Shortly thereafter, they started O-Pee-Chee and produced their first box of Gipsy gum. Somerville Paper Box Limited until 1944. 1945 and changed their own O-Pee-Chee Co. Leahy was the President of the O-Pee-Chee Co. Trading cards were a big part of the O-Pee-Chee business. Their first card sets were produced in the 1930s: five hockey sets between 1934 and 1938, a baseball set in 1937, a Mickey Mouse set in 1938, and a Fighting Forces set in 1939.
They made a few more sets in the 1940s, but it wasn’t until the late 1950s that the company started to distribute cards on a regular basis. In 1921, O-Pee-Chee Gum Company was sold to a trust with the intent of incorporating the Company and changing its name to O-Pee-Chee Company Limited. The products manufactured were chewing gum, mints and various types of popcorn – especially Krackley Nut. 38, including management salaries and bonuses. In 1945, O-Pee-Chee Company Limited was changed from a public company to a private company.
For many years, National Novelty Company was a subsidiary of O-Pee-Chee Company acting as a retail outlet, selling candy goods over the counter, and also servicing gum vending machines in the area. Initially, this plant was erected primarily to supply a substantial export gum business to the United Kingdom. From 1928 until 1989, this plant housed some of the most modern gum and candy making equipment available in the world. During the depression years, the Company operated mainly at a loss.
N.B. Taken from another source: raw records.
Lemma grow_by_count_evolve n o : nonneg_fields o.(go_replica_placement) -> forall s, good (tp_tree s) ->
  evolves (tp_tree s) (tp_tree (grow_by_count_and_type n o s).1).
Proof.
  intros Ho. induction n as [|n IH]; intros s Hg; cbn [grow_by_count_and_type]; [by apply evolves_refl|].
  unfold mbind' at 1. pose proof (find_and_grow_evolve o s Ho Hg) as He.
  destruct (find_and_grow o s) as [s1 [k|e|]]; cbn [fst] in *; [|done..].
  eapply evolves_trans; [exact He|]. unfold mbind'. pose proof (IH s1 (proj1 He)) as H2.
  by destruct (grow_by_count_and_type n o s1) as [s2 [j|e|]].
Qed.

Lemma pick_for_write_tree count o s : tp_tree (Topology.pick_for_write count o s).1 = tp_tree s.
Proof.
  unfold Topology.pick_for_write. destruct (Sequencer.next_file_id count (tp_sequencer s)) as [q [key|e|]]; [|done..].
  unfold option_layout. pose proof (get_layout_tree (go_collection o) (go_replica_placement o) (go_ttl o) (set_sequencer q s)) as E.
  destruct (get_volume_layout _ _ _ _) as [s1 vl]. cbn [fst] in E. change (tp_tree (set_sequencer q s)) with (tp_tree s) in E.
  rewrite <- E. unfold mbind', with_rng, mlift.
  destruct (Layout.pick_for_write o (tp_tree s1) vl (tp_rng s1)) as [g [[vid nodes]|e|]]; [|done..].
  destruct (unwrap (nodes !! 0%nat)) as [node|e|]; [|done..].
  by destruct (gen_range (2 ^ 32) (tp_rng (set_rng g s1))) as [g' [h|e|]].
Qed.

Lemma assign_evolve dflt request s : good (tp_tree s) -> evolves (tp_tree s) (tp_tree (assign_handler dflt request s).1).
Proof.
  intros Hg. unfold assign_handler. unfold mbind' at 1, mlift at 1.
  destruct (volume_grow_option dflt request) as [o|e|] eqn:Eo; [|by apply evolves_refl..].
  apply grow_option_nonneg in Eo as Ho. unfold mbind' at 1.
  assert (E1 : tp_tree (has_writable_volume o s).1 = tp_tree s).
  { unfold has_writable_volume, option_layout.
    pose proof (get_layout_tree (go_collection o) (go_replica_placement o) (go_ttl o) s) as E.
    by destruct (get_volume_layout _ _ _ s). }
  destruct (has_writable_volume o s) as [s1 w]. cbn [fst] in E1. rewrite <- E1 in *.
  set (grown := if w then _ else _ : M topology VolumeError unit).
  assert (Hgr : evolves (tp_tree s1) (tp_tree (grown s1).1)).
  { unfold grown. destruct w; [by apply evolves_refl|]. unfold mbind' at 1, mget. unfold mbind' at 1, mlift.
    destruct (unwrap (get_node (tp_tree s1) TOPO)) as [root|e|]; [|by apply evolves_refl..].
    destruct (free_space root <=? 0); [by apply evolves_refl|]. unfold mbind', grow_by_type.
    pose proof (grow_by_count_evolve (Z.to_nat (Grow.find_volume_count (Replica.copy_count (go_replica_placement o)))) o Ho s1 Hg) as H.
    by destruct (grow_by_count_and_type _ o s1) as [s2 [k|e|]]. }
  unfold mbind' at 1. destruct (grown s1) as [s2 [[]|e|]]; cbn [fst] in *; [|done..].
  set (count := match ar_count request with Some _ => _ | None => _ end).
  pose proof (pick_for_write_tree count o s2) as E2. unfold mbind' at 1.
  destruct (Topology.pick_for_write count o s2) as [s3 [[[fid n] r]|e|]]; cbn [fst] in E2; rewrite <- E2 in Hgr; exact Hgr.
Qed.

End handlers.

(** *** Committed entries *)

Lemma apply_evolve {T : StateMachineTypes} es : forall m t, m.(sm_topology) <> None -> default TOPO m.(sm_topology) = TOPO -> good t ->
  evolves t (apply_entries es (m, t)).1.2.
Proof.
  assert (K : forall t vid, good t -> evolves t (adjust_max_volume_id vid TOPO t)).
  { intros t vid Hg. destruct (gd_root t Hg) as (tn & Et & _).
    apply evolves_frame; [done|by eapply adjust_max_id_ok; [apply Hg|]|by apply frame_max]. }
  induction es as [|e es IH]; intros m t Hm Ht Hg; cbn [apply_entries]; [by apply evolves_refl|].
  unfold mbind' at 1.
  assert (He : exists m' o, apply_entry e (m, t) = ((m', (apply_entry e (m, t)).1.2), o) /\ m'.(sm_topology) = m.(sm_topology)
    /\ evolves t (apply_entry e (m, t)).1.2).
  { unfold apply_entry. destruct (en_payload e) as [|[vid]|mem]; cbn.
    - eexists _, _. split; [done|]. split; [done|by apply evolves_refl].
    - destruct (sm_topology m) as [topo|] eqn:Em; [|done]. cbn in Ht. subst topo. eexists _, _. split; [done|].
      split; [done|by apply K].
    - eexists _, _. split; [done|]. split; [done|by apply evolves_refl]. }
  destruct He as (m' & o & E & Em & He). rewrite E. destruct o as [[]|e'|]; [|done..].
  eapply evolves_trans; [exact He|]. unfold mbind'.
  pose proof (IH m' (apply_entry e (m, t)).1.2 ltac:(by rewrite Em) ltac:(by rewrite Em) (proj1 He)) as H2.
  by destruct (apply_entries es _) as [s2 [n|e'|]].
Qed.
In the mid-1950s, Gurley Novelties, a candle company in Buffalo, New York, also signed with O-Pee-Chee, so candles could be sold In Great Britain, Scotland, Ireland, and eventually Canada. About this time, Frank P. Employees, who worked at O-Pee-Chee during the war, recall the incident when a boat carrying a load of egg powder was sunk in the St. Lawrence River by a German submarine and the shipment had to be returned to London for repacking. During this time, the only gum product manufactured was Thrills – a product which is still being sold today. He was a prominent member of the Talbot Street Baptist Church and deeded his property to the congregation where the First Baptist Church now stands in London.
Under the able leadership of the new President, Frank P. Leahy, the Company flourished in the late 50’s. These two licensing arrangements, which still exist today, allowed O-Pee-Chee Company to manufacture and market the products of these two firms in Canada. Immediately, new products became available to the Canadian market which substantially increased the Company’s sales volume, allowing for more efficient manufacturing and marketing techniques.
O-Pee-Chee Company having the rights to manufacture and market the Beatle Bubble Gum Cards for the Canadian market. This was followed by other movie and T. Batman, Happy Days, Charlie’s Angels and Superman. Cards which have always been very popular to children and collectors in Canada. After working at O-Pee-Chee Company for nearly fifty years, Frank Leahy died suddenly in 1980. Koreen, his son-in-law, who had been active in the business since 1968, became President and is now the owner of the business.